Peter Keus designed the boat, which includes four models around the same base design: the Basic, the Tour, the Fun and the Win. The model names give some idea as to each boat's role in the lineup, but all have a retractable, weighted keel and a cubby large enough to carry camping gear. The Keus 22 concept is a boat for buzzing around a large lake system connected by narrow waterways, camping or hotelling along the way. The Tour is a more comfortable, easier sailing version of the Basic; the Fun tacks an asymmetrical spinnaker onto the Tour, and the Win version, a racer, comes with a trapeze.

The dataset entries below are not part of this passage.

(* ===== verification/Exit.v ===== *)
(** * exit ([kernel/proc.c])

    [kexit] gives up files and directory, hands the children to [init], wakes
    the parent and leaves a zombie with its status. *)

From Stdlib Require Import ZArith Lia.
From S2P Require Import Prelude Params CString State Kalloc Process Sched Vm VmRep VmMap Uvm Copy Space Bytes Sleeplock Bio BioRep Cache Log Fs FsInode Dir Pipe Console File Lifecycle Freewalk Fork.
From stdpp Require Import base gmap strings numbers list.

Open Scope Z_scope.

(** One reference less. *)
Definition unref (x : file) : file := x <| f_ref := f_ref x - 1 |>.

(** The file table after the open files [os] have been closed. *)
Definition close_refs (os : list (option nat)) (ft : list file) : list file :=
  foldl (λ ft o, match o with Some g => alter unref g ft | None => ft end) ft os.

(** The number of descriptors of [os] for the file [g]. *)
Definition fds_of (g : nat) (os : list (option nat)) : Z := Z.of_nat (length (filter (λ o, o = Some g) os)).

(** Every open file of [os] is also open elsewhere. *)
Definition shared_files (os : list (option nat)) (ft : list file) : Prop :=
  ∀ g, Some g ∈ os → ∃ x, ft !! g = Some x ∧ fds_of g os < f_ref x < 2 ^ 31.

Lemma fds_of_cons g o os : fds_of g (o :: os) = (if decide (o = Some g) then 1 else 0) + fds_of g os.
Proof. unfold fds_of. rewrite filter_cons. case_decide; cbn [length]; lia. Qed.
(** A window of memory at virtual address [bv] and physical address [pa]. *)
Context (b : reg) (bv pa : Z) (offs : list Z).
Context (Hb : b ≠ ZERO).
Context (Hacc : ∀ m off a, okm m → off ∈ offs → a ≠ Fetch → translate m c md a (bv + off) = Some (pa + off)).
Context (Hoff : ∀ off, off ∈ offs → phys_ok (pa + off) 8 = true ∧ (bv + off) mod 8 = 0 ∧ 0 ≤ bv + off < 2 ^ 64).

Lemma data_at a off x : x_csr x = c → x_mode x = md → okm (x_mem x) → off ∈ offs → a ≠ Fetch → getr b x = bv →
  data a (u64 (getr b x + off)) x = Some (pa + off).
Proof.
  intros Hc Hm Hk Ho Ha ->. destruct (Hoff off Ho) as (Hp & H8 & Hr). unfold data. rewrite u64_small, H8 by done. cbn [Z.eqb].
  rewrite Hc, Hm, Hacc by done. cbn [mbind option_bind]. by rewrite Hp.
Qed.

Lemma run_loads l pre post x :
  code = pre ++ loads b l ++ post → at_code pre x → (∀ r off, (r, off) ∈ l → r ≠ b ∧ off ∈ offs) → getr b x = bv →
  ∃ y, run code base (length l) x = Some y ∧ at_code (pre ++ loads b l) y ∧
    y = x <| x_reg := load_regs (x_mem x) pa l (x_reg x) |> <| x_pc := va + csize (pre ++ loads b l) |>.
Proof.
  revert pre x. induction l as [|[r off] l IH]; intros pre x Ec Hx Hl Hbv.
  - exists x. cbn [loads fmap list_fmap] in *. rewrite app_nil_r. split; [done|]. split; [done|].
    machine_eq. apply Hx.
  - destruct (Hl r off) as [Hr Ho]; [left|]. cbn [length]. change (loads b ((r, off) :: l)) with (Ld r off b :: loads b l) in *.
    destruct (run_next pre (Ld r off b) (loads b l ++ post) (length l) x (setr r (load64 (x_mem x) (pa + off)) x)) as (z & Ez & Hz & ->);
      [done|done| |apply Hx|apply Hx|apply Hx|done|].
    { cbn [exec]. rewrite data_at by (apply Hx || done). done. }
    destruct (IH (pre ++ [Ld r off b]) z) as (y & E & Hy & ->).
    { by rewrite <- app_assoc. } { done. } { intros r' o' Hin. apply Hl. by right. }
    { rewrite Ez. unfold getr, setr in *. rsimpl. rewrite decide_False in * by done. by rewrite fn_lookup_insert_ne by done. }
    eexists. split; [exact E|]. rewrite <- app_assoc in *. split; [done|]. rewrite Ez. unfold setr. rsimpl. cbn [load_regs foldl].
    rewrite (u64_small (load64 _ _)) by apply (ldn_range 8). done.
Qed.

Context (Hst : ∀ m off v, okm m → off ∈ offs → okm (store64 m (pa + off) v)).

Lemma run_saves l pre post x :
  code = pre ++ saves b l ++ post → at_code pre x → (∀ r off, (r, off) ∈ l → r ≠ ZERO ∧ off ∈ offs) → getr b x = bv →
  ∃ y, run code base (length l) x = Some y ∧ at_code (pre ++ saves b l) y ∧
    y = x <| x_mem := save_mem (x_reg x) pa l (x_mem x) |> <| x_pc := va + csize (pre ++ saves b l) |>.
Proof.
  revert pre x. induction l as [|[r off] l IH]; intros pre x Ec Hx Hl Hbv.
  - exists x. cbn [saves fmap list_fmap] in *. rewrite app_nil_r. split; [done|]. split; [done|].
    machine_eq. apply Hx.
  - destruct (Hl r off) as [Hr Ho]; [left|]. cbn [length]. change (saves b ((r, off) :: l)) with (Sd r off b :: saves b l) in *.
    destruct (run_next pre (Sd r off b) (saves b l ++ post) (length l) x (x <| x_mem ::= λ m, store64 m (pa + off) (getr r x) |>)) as (z & Ez & Hz & ->);
      [done|done| |apply Hx|apply Hx|rsimpl; apply Hst; [apply Hx|done]|done|].
    { cbn [exec]. rewrite data_at by (apply Hx || done). done. }
    destruct (IH (pre ++ [Sd r off b]) z) as (y & E & Hy & ->).
    { by rewrite <- app_assoc. } { done. } { intros r' o' Hin. apply Hl. by right. } { rewrite Ez. exact Hbv. }
    eexists. split; [exact E|]. rewrite <- app_assoc in *. split; [done|]. rewrite Ez. rsimpl. cbn [save_mem foldl].
    unfold getr. rewrite decide_False by done. done.
Qed.
(** The first instructions of a hart. *)
Lemma entry_stack `{Asm} base stack0 start x :
  csize (entry_code stack0 start) ≤ PGSIZE → 0 ≤ base → base + PGSIZE < 2 ^ 64 → x_mode x = Machine → x_pc x = base →
  0 ≤ stack0 → 0 ≤ x_csr x MHARTID → stack0 + 4096 * (x_csr x MHARTID + 1) < 2 ^ 64 →
  ∃ y, run (entry_code stack0 start) base 7 x = Some y ∧ x_pc y = start ∧ x_mode y = Machine ∧
    x_reg y SP = stack0 + 4096 * (x_csr x MHARTID + 1) ∧ x_mem y = x_mem x ∧ x_csr y = x_csr x.
Proof.
  intros Hf Hb0 Hb Hmd Hpc Hs0 Hh Hmax. set (code := entry_code stack0 start). set (h := x_csr x MHARTID) in *.
  assert (in_page code base base (x_csr x) Machine (λ _, True)) as Hip by (split; [done|done|intros m k _ _; done]).
  assert (at_code base (x_csr x) Machine (λ _, True) [] x) as H0' by (split; [done|done|done|rewrite Hpc; unfold csize; cbn; lia]).
  destruct (run_setr _ _ _ _ _ _ Hip [] (La SP stack0) (drop 1 code) 6 x SP stack0) as (x1 & E1 & H1' & ->); [done..|].
  destruct (run_setr _ _ _ _ _ _ Hip (take 1 code) (Li A0 (1024 * 4)) (drop 2 code) 5 x1 A0 (1024 * 4)) as (x2 & E2 & H2' & ->); [done..|].
  destruct (run_setr _ _ _ _ _ _ Hip (take 2 code) (Csrr A1 MHARTID) (drop 3 code) 4 x2 A1 (x_csr x2 MHARTID)) as (x3 & E3 & H3' & ->); [done..|].
  destruct (run_setr _ _ _ _ _ _ Hip (take 3 code) (Addi A1 A1 1) (drop 4 code) 3 x3 A1 (x_reg x3 A1 + 1)) as (x4 & E4 & H4' & ->); [done..|].
  destruct (run_setr _ _ _ _ _ _ Hip (take 4 code) (MulReg A0 A0 A1) (drop 5 code) 2 x4 A0 (x_reg x4 A0 * x_reg x4 A1)) as (x5 & E5 & H5' & ->); [done..|].
  destruct (run_setr _ _ _ _ _ _ Hip (take 5 code) (AddReg SP SP A0) (drop 6 code) 1 x5 SP (x_reg x5 SP + x_reg x5 A0)) as (x6 & E6 & H6' & ->); [done..|].
  cbn [run]. rewrite (step_at _ _ _ _ _ _ Hip (take 6 code) (Call start) [] x6) by done. cbn [exec mbind option_bind].
  eexists. split; [reflexivity|]. unfold setr. rsimpl. rewrite (ac_mode _ _ _ _ _ _ H6'). split_and!; [done|done| |by rewrite E6, E5, E4, E3, E2, E1; rsimpl|by apply H6'].
  assert (x_csr x2 MHARTID = h) as Eh by (by rewrite (ac_csr _ _ _ _ _ _ H2')).
  rewrite E6, E5, E4, E3. rsimpl. rewrite Eh, E2, E1. rsimpl.
  change (u64 (u64 stack0 + u64 (u64 4096 * u64 (u64 h + 1))) = stack0 + 4096 * (h + 1)).
  rewrite (u64_small h), (u64_small (h + 1)), (u64_small 4096), (u64_small (4096 * (h + 1))), (u64_small stack0), u64_small by lia. done.
Qed.

(** ** Witnesses *)

Section Witnesses.
Local Existing Instance qemu_layout.
Local Existing Instance qemu_layout_ok.
#[local] Instance asm_wakeups : Wakeups := 0%nat.
#[local] Instance asm_disk : BlockDev := ram_disk.

(** Four bytes an instruction; paging off, so that the kernel sees physical addresses. *)
#[local] Instance four_bytes : Asm := { isize _ := 4; isize_pos _ := eq_refl }.
Definition bare : csr → Z := λ _, 0.
Definition always (_ : memory) : Prop := True.

Lemma bare_translate m c a va : c SATP = 0 → translate m c Supervisor a va = Some va.
Proof. intros Hs. unfold translate. by rewrite Hs. Qed.

Lemma bare_page code base c :
  c SATP = 0 → csize code ≤ PGSIZE → 0 ≤ base → base + PGSIZE < 2 ^ 64 → in_page code base base c Supervisor always.
Proof. intros Hs Hf Hb Hm. split; [done|done|]. intros. by apply bare_translate. Qed.

Lemma bare_window c n a :
  c SATP = 0 → a mod 8 = 0 → KERNBASE ≤ a → a + 8 * n ≤ PHYSTOP → window c always ((λ k, 8 * k) <$> seqZ 0 n) a a.
Proof.
  intros Hs H8 Hk Hp. split; [intros; by apply bare_translate| |done]. intros off (k & -> & Hr%elem_of_seqZ)%list_elem_of_fmap.
  assert ((a + 8 * k) mod 8 = 0) as -> by (rewrite (Z.mul_comm 8), Z.mod_add by done; done).
  unfold phys_ok, KERNBASE, PHYSTOP, KERNBASE in *. split_and!; [lia|done|lia|lia].
Qed.

Definition thread (old new : Z) (ra : Z) (m : memory) : machine :=
  mkMachine (<[A0 := old]> (<[A1 := new]> (<[RA := ra]> (λ _, 5)))) bare Supervisor 0x80001000 m.

Lemma thread_at old new ra m : at_code 0x80001000 bare Supervisor always [] (thread old new ra m).
Proof. split; [reflexivity|reflexivity|exact I|by vm_compute]. Qed.

Lemma swtch_page : in_page swtch_code 0x80001000 0x80001000 bare Supervisor always.
Proof. apply bare_page; by vm_compute. Qed.

Lemma context_bare a : a mod 8 = 0 → KERNBASE ≤ a → a + 112 ≤ PHYSTOP → context_at bare always a.
Proof. intros. by apply (bare_window bare 14). Qed.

All the boats feature an encased motorwell designed for a short-shaft outboard located nearly amidships, like a saildrive. The fiberglass motorwell housing is also the base for the mainsheet block, a console and a convenient footrest when the boat is heeling. The Win version replaces the console with a traveler; racers are expected to leave the motor on shore.

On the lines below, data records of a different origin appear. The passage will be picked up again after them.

(* ===== verification/Wf.v ===== *)
(** * Well-formed process tables

    The fields of [struct proc] stay in the ranges of their C types, and in
    the ranges the scheduler and the system calls rely on, through every
    routine of the kernel that a trap or the scheduler can reach.  [Keeps m]
    says so of a routine: at each point where it stops or switches to the
    scheduler the table is well formed, if it is so when the routine starts
    and whenever it is resumed. *)

From Stdlib Require Import ZArith Lia.
From S2P Require Import Prelude Params CString State Kalloc Process Sched Vm Bytes Pipe Sleeplock Bio BioRep Cache Log Fs Dir Console File Lifecycle Exec Sysarg Sysproc Sysfile Syscall Trap Limits.
From stdpp Require Import base gmap strings numbers list.

Open Scope Z_scope.

Definition int32 (z : Z) : Prop := - 2 ^ 31 ≤ z < 2 ^ 31.
Definition uint32 (z : Z) : Prop := 0 ≤ z < 2 ^ 32.
Definition uint64 (z : Z) : Prop := 0 ≤ z < 2 ^ 64.

Record proc_wf (p : proc) : Prop := {
  pw_mode : p_power_mode p = POWER_NORMAL ∨ p_power_mode p = POWER_ECO;
  pw_budget : 0 ≤ p_cpu_budget p < 2 ^ 31;
  pw_used : int32 (p_ticks_used p);
  pw_total : int32 (p_ticks_total p);
  pw_window : uint32 (p_budget_window_start p);
  pw_eco : 0 ≤ p_eco_skip_counter p < ECO_SKIP_INTERVAL;
  pw_killed : p_killed p = 0 ∨ p_killed p = 1;
  pw_cpu : uint64 (p_cpu_ticks p);
  pw_limit : uint64 (p_cpu_ticks_limit p);
  pw_count : uint64 (p_sched_count p);
  pw_writes : uint64 (p_disk_writes p);
  pw_ofile : length (p_ofile p) = NOFILE;
  pw_name : length (p_name p) = 16%nat;
  pw_free : p_state p = UNUSED → p_pid p = 0
}.

Record kst_wf (s : kst) : Prop := {
  kw_len : length (procs s) = NPROC;
  kw_procs : Forall proc_wf (procs s);
  kw_ticks : uint32 (ticks s)
}.

(** ** The judgement and its rules *)

Fixpoint safe {A} (Q : A → Prop) (r : res kst A) : Prop :=
  match r with
  | Ok a s => kst_wf s ∧ Q a
  | Swtch s k => kst_wf s ∧ ∀ s', kst_wf s' → safe Q (k s')
  | Panic _ | Fault | OutOfFuel => True
  end.

Definition Keeps {A} (m : KM A) (Q : A → Prop) : Prop := ∀ s, kst_wf s → safe Q (m s).
Definition any {A} (_ : A) : Prop := True.

Lemma safe_bind {A B} (r : res kst A) (f : A → KM B) (Q : A → Prop) (R : B → Prop) :
  safe Q r → (∀ a, Q a → Keeps (f a) R) → safe R (bind_res r f).
Proof.
  intros Hr Hf. induction r as [a s|m| |s k IH|]; cbn in *; try done.
  - destruct Hr as [Hs Ha]. by apply Hf.
  - destruct Hr as [Hs Hk]. split; [done|]. intros s' Hs'. by apply IH, Hk.
Qed.

Lemma keeps_bind {A B} (m : KM A) (f : A → KM B) Q R :
  Keeps m Q → (∀ a, Q a → Keeps (f a) R) → Keeps (bind m f) R.
Proof. intros Hm Hf s Hs. unfold bind. eapply safe_bind; [by apply Hm|done]. Qed.

Lemma keeps_weaken {A} (m : KM A) (Q R : A → Prop) : Keeps m Q → (∀ a, Q a → R a) → Keeps m R.
Proof.
  intros Hm HQ s Hs. specialize (Hm s Hs). induction (m s) as [a s'|msg| |s' k IH|]; cbn in *; try done.
  - naive_solver.
  - destruct Hm as [Hs' Hk]. split; [done|]. intros s2 Hs2. by apply IH, Hk.
Qed.

Lemma keeps_ret {A} (a : A) (Q : A → Prop) : Q a → Keeps (ret a) Q.
Proof. by intros Ha s Hs. Qed.
Lemma keeps_panic {A} msg (Q : A → Prop) : Keeps (panic msg) Q.
Proof. by intros s Hs. Qed.
Lemma keeps_fault {A} (Q : A → Prop) : Keeps fault Q.
Proof. by intros s Hs. Qed.
Lemma keeps_nofuel {A} (Q : A → Prop) : Keeps nofuel Q.
Proof. by intros s Hs. Qed.
Lemma keeps_gets {A} (f : kst → A) : Keeps (gets f) any.
Proof. by intros s Hs. Qed.
Lemma keeps_ticks : Keeps (gets ticks) uint32.
Proof. intros s Hs. split; [done|apply Hs]. Qed.
Lemma keeps_in_range {A} (o : option A) : Keeps (in_range o) (λ a, o = Some a).
Proof. intros s Hs. by destruct o. Qed.
Lemma keeps_swtch : Keeps swtch any.
Proof. intros s Hs. by split. Qed.

Lemma kst_wf_same s s' : procs s' = procs s → ticks s' = ticks s → kst_wf s → kst_wf s'.
Proof. intros Hp Ht []. split; congruence. Qed.

Lemma keeps_modify f :
  (∀ s, procs (f s) = procs s ∧ ticks (f s) = ticks s) → Keeps (modify f) any.
Proof. intros Hf s Hs. split; [|done]. by eapply kst_wf_same; [apply Hf..|]. Qed.

(** A primitive that stops or returns with the table untouched. *)
Lemma keeps_local {A} (m : KM A) :
  (∀ s, match m s with
        | Ok _ s' => procs s' = procs s ∧ ticks s' = ticks s
        | Swtch _ _ => False
        | _ => True
        end) → Keeps m any.
Proof.
  intros Hm s Hs. specialize (Hm s). destruct (m s); try done. split; [|done]. by eapply kst_wf_same; [apply Hm..|].
Qed.

Lemma keeps_getp i : Keeps (getp i) proc_wf.
Proof.
  intros s Hs. unfold getp. destruct (procs s !! i) as [p|] eqn:E; [|done]. split; [done|].
  by eapply Forall_lookup_1; [apply kw_procs|].
Qed.

Lemma keeps_putp i p : proc_wf p → Keeps (putp i p) any.
Proof.
  intros Hp s [Hl Hf Ht]. split; [|done]. split; rsimpl; [by rewrite length_insert|by apply Forall_insert|done].
Qed.

Lemma keeps_updp i f : (∀ p, proc_wf p → proc_wf (f p)) → Keeps (updp i f) any.
Proof. intros Hf. eapply keeps_bind; [apply keeps_getp|]. intros p Hp. by apply keeps_putp, Hf. Qed.

Lemma keeps_for_each {A} l (body : nat → KM (option A)) :
  (∀ i, Keeps (body i) any) → Keeps (for_each l body) any.
Proof.
  intros Hb. induction l as [|i l IH]; cbn; [by apply keeps_ret|].
  eapply keeps_bind; [apply Hb|]. intros [a|] _; [by apply keeps_ret|done].
Qed.

(** ** Automation

    [keeps] goes through a routine: calls are closed by the [keeps] database
    or unfolded, conditions are split.  [wf_update] is left with updates of a
    process it cannot do. *)
Create HintDb keeps.
#[export] Hint Resolve keeps_panic keeps_fault keeps_nofuel keeps_in_range keeps_ticks keeps_getp keeps_swtch : keeps.

Definition s32_int32 : ∀ z, int32 (s32 z) := s32_range.
Definition u32_uint32 : ∀ z, uint32 (u32 z) := u32_range.
Definition u64_uint64 : ∀ z, uint64 (u64 z) := u64_range.
#[export] Hint Resolve s32_int32 u32_uint32 u64_uint64 : keeps.

(** [safestrcpy] does not change the size of the array. *)
Lemma put_length s i c s' : put s i c = Some s' → length s' = length s.
Proof. unfold put. case_decide; intros; simplify_eq. apply length_insert. Qed.

Lemma safestrcpy_length s t n s' : safestrcpy s t n = Some s' → length s' = length s.
Proof.
  unfold safestrcpy. destruct (n <=? 0); [congruence|]. generalize (Z.to_nat (n - 1)) 0%nat. intros k. revert s.
  induction k as [|k IH]; intros s i; cbn; [apply put_length|]. intros H.
  apply bind_Some in H as (c & Hc & H). apply bind_Some in H as (s1 & H1 & H). apply put_length in H1. rewrite <- H1. destruct (c =? 0); [by eapply put_length|by eapply IH].
Qed.

Ltac wf_update :=
  let p := fresh "p" in
  let Hp := fresh "Hp" in
  intros p Hp; cbv beta; autounfold with keeps; repeat match goal with H : proc_wf _ |- _ => destruct H end;
  split; rsimpl; rewrite ?length_insert; try done; auto with keeps;
  try match goal with H : _ |- length ?x = _ => rewrite (safestrcpy_length _ _ _ x H); done end.

#[export] Hint Unfold init_proc clear_proc inherit charge_tick dispatch : keeps.

(** The rules for the primitives that are not hints. *)
Ltac keeps_prim :=
  lazymatch goal with
  | |- Keeps (ret ?a) _ => apply (keeps_ret a any); exact I
  | |- Keeps (gets _) _ => first [apply keeps_ticks | apply keeps_gets]
  | |- Keeps (modify _) _ => apply keeps_modify; intros ?; cbv beta; rsimpl; done
  | |- Keeps (updp _ _) _ => apply keeps_updp; wf_update
  | |- Keeps (for_each _ _) _ => apply keeps_for_each; intros ?
  end.

Ltac head_of t := lazymatch t with ?f _ => head_of f | _ => t end.

(** The first call of a sequence by a rule that says something of its result. *)
Ltac keeps_call := cbv beta zeta; first [keeps_prim | solve [eauto with keeps]].

Ltac keeps_step :=
  cbv beta zeta;
  lazymatch goal with
  | |- Keeps (bind _ _) _ =>
      first [eapply keeps_bind; [keeps_call|intros ? ?] | apply (keeps_bind _ _ any); [|intros ? _]];
      try match goal with H : any _ |- _ => clear H end
  | |- Keeps (if ?b then _ else _) _ => destruct b eqn:?
  | |- Keeps (match ?x with _ => _ end) _ => destruct x eqn:?
  | |- Keeps ?m _ =>
      first
        [ keeps_prim
        | solve [eauto with keeps]
        | solve [eapply keeps_weaken; [eauto with keeps; fail|done]]
        | let h := head_of m in unfold h ]
  end.

Ltac keeps := repeat keeps_step.

(** ** Locks, memory, sleeping *)

Ltac keeps_prim_local :=
  apply keeps_local; intros ?; cbv beta delta [acquire release ld64 st64 kmemset kmemmove kwrite kread
    getpipe sl_get getb getblock geti getf];
  repeat match goal with
         | |- context [match ?x with _ => _ end] =>
             lazymatch x with context [match _ with _ => _ end] => fail | _ => destruct x; rsimpl end
         end; try done.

The 22 is a fractional sloop with a jib. The mainsail has a large roach and comes with two reefs, and the Fun and Win have retractable sprits for the asymmetricals. The Basic and Tour models have Dacron sails, and the Tour has optional laminate sails and roller-furling jib; all have optional lazyjacks, except the Win, which also does not include sails.
The gooseneck is nearly on the cabintop, but the boom angles upward aft giving headroom to sailors sitting aft of the keel, but everyone is going to have to duck under the boom on this boat-it is, after all, a sportboat.
In a nod to practicality, a rubber bumper trims the gunwale, and an optional forestay lengthener makes dropping the mast easy.
The cockpit is long-five adults can sit there comfortably, and the edges of the cockpit are smooth and rounded.
The open transom cockpit is self-bailing, as is the fuel tank well, but the generous freeboard should keep sailors dry in all but brisk conditions.
Shallow-draft boats sometimes lack for performance, so the Keus 22 is an alternative for thin-water sailors wanting a performance boat. From Chesapeake Bay to the Pacific Northwest, North America's sailing landscape has plenty of shallow waterways that would be perfect for this Dutch import.